At the end of this neighborhood is the spacious Plaça de la Porta Pintada which takes its name from the neighboring gateway. There are small, one-story houses in the plaza and the old walls of the convents. A broad and long street starts from this plaza, Carrer dels Oms, which takes you to the very end of the Rambla, limiting an entire district of the city when ends near the theatre and Plaça d’Abastos. As this area is much lower than Carrer de Sant Miquel, all the streets joining up with it are very steep. In terms of the unpaved Carrer dels Oms, we should note that among some modern houses are older, poorly constructed ones. Towards the middle of the road is a type of small square next to the entrance to Carrer de la Missió, and, just before it ends, on the right, Carrer de la Plaça de Toros begins, crossed above by one of the aqueduct arches which runs along the “murada” wall, crowned by agaves.

We take advantage of being on this street to visit the Plaça de Toros bullring. Compared to other analogous buildings in the rest of Spain, this one is only a small arena though, that notwithstanding, it can hold 9,500 people in the general seating area.

If we return now to Plaça d’Abastos, we’ll find ourselves on Carrer d’en Jaume II at the end of Carrer de Cererols. Along with the already mentioned Carrer de la Plateria and Plaça de Cort, they form a neighborhood of narrow streets but very busy commercially. The houses are almost all modern with balconies except on Carrer dels Fideus (“Noodle Street”), where there are many pasta-makers for soups, and on Carrer del Paners (“Bakers Street”), were we can still see a couple of old homes with porticos featuring square columns. Currently, a new street called Carrer de Juan Odon Colom crosses the entire neighborhood from Plaça de Cort to Carrer de Cererols.

From Carrer de Sant Bartomeu, Carrer d’en Berga descends to the market via stairs bordered by the garden belonging to the Safortesas’ house. Above its walls, an enormous black pine sticks out. Under the flying buttress where the street begins, we can see a Renaissance-styled window.

From Carrer del Conqueridor, another road, Carrer d’en Pizà, descends in stairs to the narrow Carrer d’en Quint. The latter is followed by Carrer de Sant Nicolau, with beautiful shops, primarily jewelry stores. Its buildings are modern, with balconies. Only on the left is the grand Vives house, with a raised tower and the remains of a “coronella” window with two arches. On the right is Sant Nicolau Church between two streets: Carrer d’Orfila and Carrer del Mercat. Their houses, like those on Carrer dels Guixers, are modern and not very interesting, except for Mr. Mercadal’s house. To the right is Carrer de Brondo, with modern, balconied houses. To the left, however, is a large house with an attic and octagonal columns holding up the eave.
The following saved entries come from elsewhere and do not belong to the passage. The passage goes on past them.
(* ===== verification/NtcpHsFrame.v ===== *)
(** * NTCP handshake frames

    The four messages of the legacy handshake, from
    [src/transport/ntcp/handshake/frame.rs]: the DH values, their hashes and
    timestamps, and the two signatures with the padding that makes them whole
    cipher blocks. *)

From S2P Require Import Prelude Nom Cookie Util Wire Crypto Data Dest I2np Message NtcpFrame.

Record SessionRequest := mkSessionRequest { sr_dh_x : bytes; sr_hash : Hash }.
Record SessionCreated := mkSessionCreated { sc_dh_y : bytes; sc_hash : Hash; sc_ts_b : Z }.
Record SessionConfirmA {sc : SigCrates} := mkSessionConfirmA { sca_ri_a : RouterIdentity; sca_ts_a : Z; sca_sig : Signature }.
Record SessionConfirmB {sc : SigCrates} := mkSessionConfirmB { scb_sig : Signature }.

Arguments mkSessionConfirmA {sc} sca_ri_a sca_ts_a sca_sig.
Arguments mkSessionConfirmB {sc} scb_sig.

Inductive HandshakeFrame {sc : SigCrates} :=
| HfSessionRequest (sr : SessionRequest)
| HfSessionCreated (scr : SessionCreated)
| HfSessionConfirmA (sca : SessionConfirmA)
| HfSessionConfirmB (scb : SessionConfirmB).

Section Frames.
Context {nom : Nom} {cf : CookieFactory} {bu : BigUintOps} {sc : SigCrates} {sha : Sha2}.

(** the type of an identity's signatures *)
Definition id_sig_type (ri : RouterIdentity) : SigType := spk_sig_type (signing_key_ ri).

Definition session_request : parser bytes HandshakeFrame :=
  map_pure (nom_pair (nom_take 256) hash) (fun '(dh_x, hash) => HfSessionRequest (mkSessionRequest dh_x hash)).

Definition gen_session_request (sr : SessionRequest) : gen := gen_slice (sr_dh_x sr) >>> gen_hash (sr_hash sr).

Definition session_created_enc : parser bytes (bytes * bytes) := nom_pair (nom_take 256) (nom_take 48).

Definition gen_session_created_enc (dh_y ct : bytes) : gen := gen_slice dh_y >>> gen_slice ct.

Definition session_created_dec : parser bytes (Hash * Z) := terminated (nom_pair hash be_u32) (nom_take 12).

Definition gen_session_created_dec (s : SessionCreated) : gen :=
  gen_hash (sc_hash s) >>> gen_be_u32 (sc_ts_b s) >>> gen_padding 36.

(** [hash]: that of the identity *)
Definition gen_session_confirm_sig_msg (dh_x dh_y : bytes) (hash : Hash) (ts_a ts_b : Z) : gen :=
  gen_slice dh_x >>> gen_slice dh_y >>> gen_hash hash >>> gen_be_u32 ts_a >>> gen_be_u32 ts_b.

Definition session_confirm_a : parser bytes HandshakeFrame := fun i =>
  let_p (i, (size, ri_a)) := nom_pair be_u16 router_identity i in
  let_p (i, (ts_a, sig)) :=
    separated_pair be_u32 (padding (size + 6 + sig_len (id_sig_type ri_a))) (signature (id_sig_type ri_a)) i in
  POk i (HfSessionConfirmA (mkSessionConfirmA ri_a ts_a sig)).

Definition gen_session_confirm_a (sca : SessionConfirmA) : gen :=
  label size : gen_skip 2 >>>
  label start : gen_router_identity (sca_ri_a sca) >>>
  gen_label (fun end_ =>
    gen_at_offset size (gen_be_u16 (end_ - start)) >>>
    gen_be_u32 (sca_ts_a sca) >>>
    gen_padding (end_ - start + 6 + sig_len (id_sig_type (sca_ri_a sca))) >>>
    gen_signature (sca_sig sca)).

Definition session_confirm_b (ri_b : RouterIdentity) : parser bytes HandshakeFrame :=
  map_pure (terminated (signature (id_sig_type ri_b)) (nom_take (padding_len (sig_len (id_sig_type ri_b)))))
    (fun sig => HfSessionConfirmB (mkSessionConfirmB sig)).

Definition gen_session_confirm_b (scb : SessionConfirmB) : gen :=
  label start : gen_signature (scb_sig scb) >>> gen_label (fun end_ => gen_padding (end_ - start)).

(** ** Lemmas *)

(** what is signed by both sides *)
Definition sig_msg (dh_x dh_y : bytes) (h : Hash) (ts_a ts_b : Z) : bytes :=
  dh_x ++ dh_y ++ hash_bytes h ++ be_bytes 4 ts_a ++ be_bytes 4 ts_b.

Lemma writes_sig_msg dh_x dh_y h ts_a ts_b :
  writes (gen_session_confirm_sig_msg dh_x dh_y h ts_a ts_b) (sig_msg dh_x dh_y h ts_a ts_b).
Proof.
  unfold gen_session_confirm_sig_msg, gen_hash.
  repeat (apply writes_seq; [first [apply writes_slice|apply writes_be_u32]|]). apply writes_be_u32.
Qed.

Lemma writes_session_request sr : writes (gen_session_request sr) (sr_dh_x sr ++ hash_bytes (sr_hash sr)).
Proof. apply writes_seq; apply writes_slice. Qed.

Lemma reads_session_request sr : len (sr_dh_x sr) = 256 -> wf_Hash (sr_hash sr) ->
  parses session_request (sr_dh_x sr ++ hash_bytes (sr_hash sr)) (HfSessionRequest sr) /\
  waits session_request (sr_dh_x sr ++ hash_bytes (sr_hash sr)).
Proof.
  intros Hl [_ Hh]. assert (parses hash (hash_bytes (sr_hash sr)) (sr_hash sr)) as Ph.
  { eapply parses_map_pure; [by apply parses_take|by destruct (sr_hash sr)]. }
  split.
  - eapply parses_map_pure; [apply parses_pair; [by apply parses_take|exact Ph]|by destruct sr].
  - eapply waits_map_pure, waits_pair; [by apply parses_take|by apply waits_take|by apply waits_map_pure, waits_take].
Qed.

Lemma reads_session_created dh_y ct : len dh_y = 256 -> len ct = 48 ->
  parses session_created_enc (dh_y ++ ct) (dh_y, ct) /\ waits session_created_enc (dh_y ++ ct).
Proof.
  intros Hy Hc. split; [apply parses_pair; by apply parses_take|].
  eapply waits_pair; [by apply parses_take|by apply waits_take..].
Qed.

(** the inner part: three blocks *)
Definition created_inner (s : SessionCreated) : bytes := hash_bytes (sc_hash s) ++ be_bytes 4 (sc_ts_b s) ++ zeros 12.

Lemma fills_created_dec s : fills (gen_session_created_dec s) (created_inner s).
Proof.
  apply fills_seq; [apply fills_writes, writes_slice|].
  apply fills_seq; [apply fills_writes, writes_be_u32|by apply (fills_skip 12)].
Qed.

Lemma reads_created_dec s : wf_Hash (sc_hash s) -> u32_ok (sc_ts_b s) ->
  parses session_created_dec (created_inner s) (sc_hash s, sc_ts_b s).
Proof.
  intros [_ Hh] Ht. unfold created_inner. rewrite app_assoc. eapply parses_terminated; [|by apply parses_take].
  apply parses_pair; [|by apply parses_be_u32]. eapply parses_map_pure; [by apply parses_take|by destruct (sc_hash s)].
Qed.

(** the confirmations, with the bytes of identity and signature *)
Definition confirm_a (rb : bytes) (ts_a : Z) (sb : bytes) : bytes :=
  (be_bytes 2 (len rb) ++ rb) ++ be_bytes 4 ts_a ++ zeros (padding_len (len rb + 6 + len sb)) ++ sb.
Definition confirm_b (sb : bytes) : bytes := sb ++ zeros (padding_len (len sb)).

Lemma fills_padding n : 0 <= n -> fills (gen_padding n) (zeros (padding_len n)).
Proof. intros Hn. apply fills_skip. by apply padding_len_bound. Qed.

Lemma fills_confirm_a sca rb sb :
  writes (gen_router_identity (sca_ri_a sca)) rb -> writes (gen_signature (sca_sig sca)) sb ->
  len sb = sig_len (id_sig_type (sca_ri_a sca)) ->
  fills (gen_session_confirm_a sca) (confirm_a rb (sca_ts_a sca) sb).
Proof.
  intros Hr Hs Hl pre n Hn.
  pose proof (len_prefixed_then (gen_router_identity (sca_ri_a sca)) (fun _ d =>
    gen_be_u32 (sca_ts_a sca) >>> gen_padding (d + 6 + sig_len (id_sig_type (sca_ri_a sca))) >>> gen_signature (sca_sig sca))
    (pre ++ zeros n) (len pre)) as E. unfold gen_session_confirm_a. rewrite E. clear E.
  pose proof (writes_len_prefixed _ _ Hr) as Hp. unfold confirm_a in *.
  set (p := be_bytes 2 (len rb) ++ rb) in *. assert (len p = len rb + 2) as Hlp by (unfold p; rewrite len_app, len_be_bytes; lia).
  clearbody p. set (tail := be_bytes 4 _ ++ _) in *. rewrite len_app in Hn. pose proof (len_nonneg tail). pose proof (len_nonneg p). pose proof (len_nonneg rb). pose proof (len_nonneg sb).
  rewrite (fills_writes _ _ Hp) by lia. cbn [gbind GOk snd].
  replace (len pre + len p - (len pre + 2)) with (len rb) by lia. rewrite <- Hl.
  assert (fills (gen_be_u32 (sca_ts_a sca) >>> gen_padding (len rb + 6 + len sb) >>> gen_signature (sca_sig sca)) tail) as Ht.
  { apply fills_seq; [apply fills_writes, writes_be_u32|]. apply fills_seq; [apply fills_padding; lia|by apply fills_writes]. }
  rewrite app_assoc, <- len_app, Ht by lia. unfold GOk. rewrite <- !app_assoc, !len_app. do 3 f_equal; [do 3 f_equal|]; lia.
Qed.

Lemma fills_confirm_b scb sb : writes (gen_signature (scb_sig scb)) sb -> fills (gen_session_confirm_b scb) (confirm_b sb).
Proof.
  intros Hs pre n Hn. unfold gen_session_confirm_b. rewrite gen_label_eq, gen_seq_eq. cbn [snd].
  unfold confirm_b in *. pose proof (len_nonneg sb). destruct (padding_len_bound (len sb)) as [Hp _]; [done|].
  rewrite len_app in Hn. rewrite (fills_writes _ _ Hs) by (rewrite len_zeros in Hn by lia; lia).
  cbn [gbind GOk]. rewrite gen_label_eq. cbn [snd].
  replace (len pre + len sb - len pre) with (len sb) by lia.
  rewrite app_assoc, <- len_app, (fills_padding (len sb)) by lia.
  unfold GOk. rewrite <- !app_assoc, !len_app. do 3 f_equal; [do 3 f_equal|]; lia.
Qed.

Lemma len_confirm_a rb ts sb : len (confirm_a rb ts sb) = len rb + 6 + len sb + padding_len (len rb + 6 + len sb) /\
  len (confirm_a rb ts sb) mod 16 = 0.
Proof.
  pose proof (len_nonneg rb). pose proof (len_nonneg sb). destruct (padding_len_bound (len rb + 6 + len sb)) as [Hp Hm]; [lia|].
  assert (len (confirm_a rb ts sb) = len rb + 6 + len sb + padding_len (len rb + 6 + len sb)) as E.
  { unfold confirm_a. rewrite !len_app, !len_be_bytes, len_zeros by lia. lia. }
  by rewrite E.
Qed.

Lemma len_confirm_b sb : len (confirm_b sb) = len sb + padding_len (len sb) /\ len (confirm_b sb) mod 16 = 0.
Proof.
  pose proof (len_nonneg sb). destruct (padding_len_bound (len sb)) as [Hp Hm]; [lia|].
  assert (len (confirm_b sb) = len sb + padding_len (len sb)) as E by (unfold confirm_b; by rewrite len_app, len_zeros by lia).
  by rewrite E.
Qed.

Lemma reads_confirm_a sca rb sb :
  wf_RouterIdentity (sca_ri_a sca) -> wf_sig (id_sig_type (sca_ri_a sca)) (sca_sig sca) -> u32_ok (sca_ts_a sca) ->
  writes (gen_router_identity (sca_ri_a sca)) rb -> len rb < 2 ^ 16 -> Signature_to_bytes (sca_sig sca) = Ret sb ->
  len sb = sig_len (id_sig_type (sca_ri_a sca)) ->
  parses session_confirm_a (confirm_a rb (sca_ts_a sca) sb) (HfSessionConfirmA sca) /\
  waits session_confirm_a (confirm_a rb (sca_ts_a sca) sb).
Proof.
  intros Hwf Hsig Ht Hr Hl Hs Hls. pose proof (len_nonneg rb). pose proof (len_nonneg sb).
  destruct (padding_len_bound (len rb + 6 + len sb)) as [Hp _]; [lia|].
  pose proof (rt_parses _ _ _ _ (rt_router_identity _ Hwf) Hr) as Pr. pose proof (waits_router_identity _ _ Hwf Hr) as Wr.
  assert (u16_ok (len rb)) as Hu by (split; lia).
  assert (parses (signature (id_sig_type (sca_ri_a sca))) sb (sca_sig sca)) as Ps by (by apply parses_signature).
  assert (waits (signature (id_sig_type (sca_ri_a sca))) sb) as Wsig.
  { eapply waits_map_res, waits_take. by rewrite Hls. }
  assert (padding_len (len rb + 6 + len sb) = len (zeros (padding_len (len rb + 6 + len sb)))) as Hz by (by rewrite len_zeros by lia).
  split.
  - eapply parses_bind; [apply parses_pair; [by apply parses_be_u16|exact Pr]|]. cbv beta iota. intros rest. rewrite <- Hls. unfold padding.
    rewrite (parses_separated_pair _ _ _ _ _ _ _ _ _ (parses_be_u32 _ Ht) (parses_take _ _ Hz) Ps). cbn. by destruct sca.
  - unfold session_confirm_a, padding. eapply waits_bind; [apply parses_pair; [by apply parses_be_u16|exact Pr]| |].
    + eapply waits_pair; [by apply parses_be_u16|apply waits_be_u16|exact Wr].
    + cbv beta iota. rewrite <- Hls. apply waits_last. eapply waits_separated_pair; [by apply parses_be_u32|apply waits_be_u32| | |exact Wsig];
        [by apply parses_take|by apply waits_take].
Qed.

Lemma reads_confirm_b ri_b scb sb :
  wf_sig (id_sig_type ri_b) (scb_sig scb) -> Signature_to_bytes (scb_sig scb) = Ret sb -> len sb = sig_len (id_sig_type ri_b) ->
  parses (session_confirm_b ri_b) (confirm_b sb) (HfSessionConfirmB scb) /\ waits (session_confirm_b ri_b) (confirm_b sb).
Proof.
  intros Hsig Hs Hls. pose proof (len_nonneg sb). destruct (padding_len_bound (len sb)) as [Hp _]; [lia|].
  assert (padding_len (len sb) = len (zeros (padding_len (len sb)))) as Hz by (by rewrite len_zeros by lia).
  assert (parses (signature (id_sig_type ri_b)) sb (scb_sig scb)) as Ps by (by apply parses_signature).
  unfold session_confirm_b. rewrite <- Hls. split.
  - eapply parses_map_pure; [eapply parses_terminated; [exact Ps|by apply parses_take]|by destruct scb].
  - eapply waits_map_pure, waits_terminated; [exact Ps| |by apply waits_take].
    eapply waits_map_res, waits_take. by rewrite Hls.
Qed.

(** *** What is read *)

Lemma session_request_read i r f : session_request i = POk r f -> exists sr, f = HfSessionRequest sr /\ len (sr_dh_x sr) = 256.
Proof.
  unfold session_request, map_pure. rewrite nom_map_eq, nom_pair_eq.
  destruct (nom_take 256 i) as [[[i1 x]|]|] eqn:E; cbn [pbind]; try done.
  destruct (hash i1) as [[[i2 h]|]|]; cbn [pbind obind POk]; try done.
  intros [= _ <-]. eexists. split; [done|]. by eapply take_len.
Qed.

Lemma session_created_read i r y ct : session_created_enc i = POk r (y, ct) -> len y = 256.
Proof.
  unfold session_created_enc. rewrite nom_pair_eq. destruct (nom_take 256 i) as [[[i1 x]|]|] eqn:E; cbn [pbind]; try done.
  destruct (nom_take 48 i1) as [[[i2 h]|]|]; cbn [pbind POk]; try done. intros [= _ <- _]. by eapply take_len.
Qed.

Lemma session_confirm_a_read i r f : session_confirm_a i = POk r f -> exists sca, f = HfSessionConfirmA sca.
Proof.
  unfold session_confirm_a. destruct (nom_pair _ _ i) as [[[i1 [n ri]]|]|]; cbn [pbind POk]; try done.
  destruct (separated_pair _ _ _ _) as [[[i2 [t s]]|]|]; cbn [pbind POk]; try done. intros [= _ <-]. by eexists.
Qed.

Lemma session_confirm_b_read ri i r f : session_confirm_b ri i = POk r f -> exists scb, f = HfSessionConfirmB scb.
Proof.
  unfold session_confirm_b, map_pure. rewrite nom_map_eq.
  destruct (terminated _ _ i) as [[[i1 g]|]|]; cbn [pbind obind POk]; try done. intros [= _ <-]. by eexists.
Qed.

End Frames.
Where this street ends on Carrer de la Unió is the Brondos’ house.

Returning now to our starting point, Carrer del Conqueridor, we find a descent from Plaça de Sant Domingo, running, in part, along Carrer del Conqueridor, connected by two stairs on either end. The short Carrer del Rosari joins it via a small plaza with the same name. There is also a short alleyway without outlet in which there is a modernized house featuring a plaque dedicated to “Joan Crespí, paraire” (person in charge of preparing wool before weaving).

To finish, let’s take a look at the broad and modern Carrer del Conqueridor, one of the city’s widest. The slope is unpaved, and its buildings feature modern balconies. To the right is the bourgeoisie’s casino, Círculo Mallorquín, with a fountain on the side."

Archduke Ludwig Salvator of Austria.Las Baleares por la palabra y el grabado. Majorca: City of Palma. Ed. Sa Nostra, Caja de Baleares. Palma de Mallorca. 1982.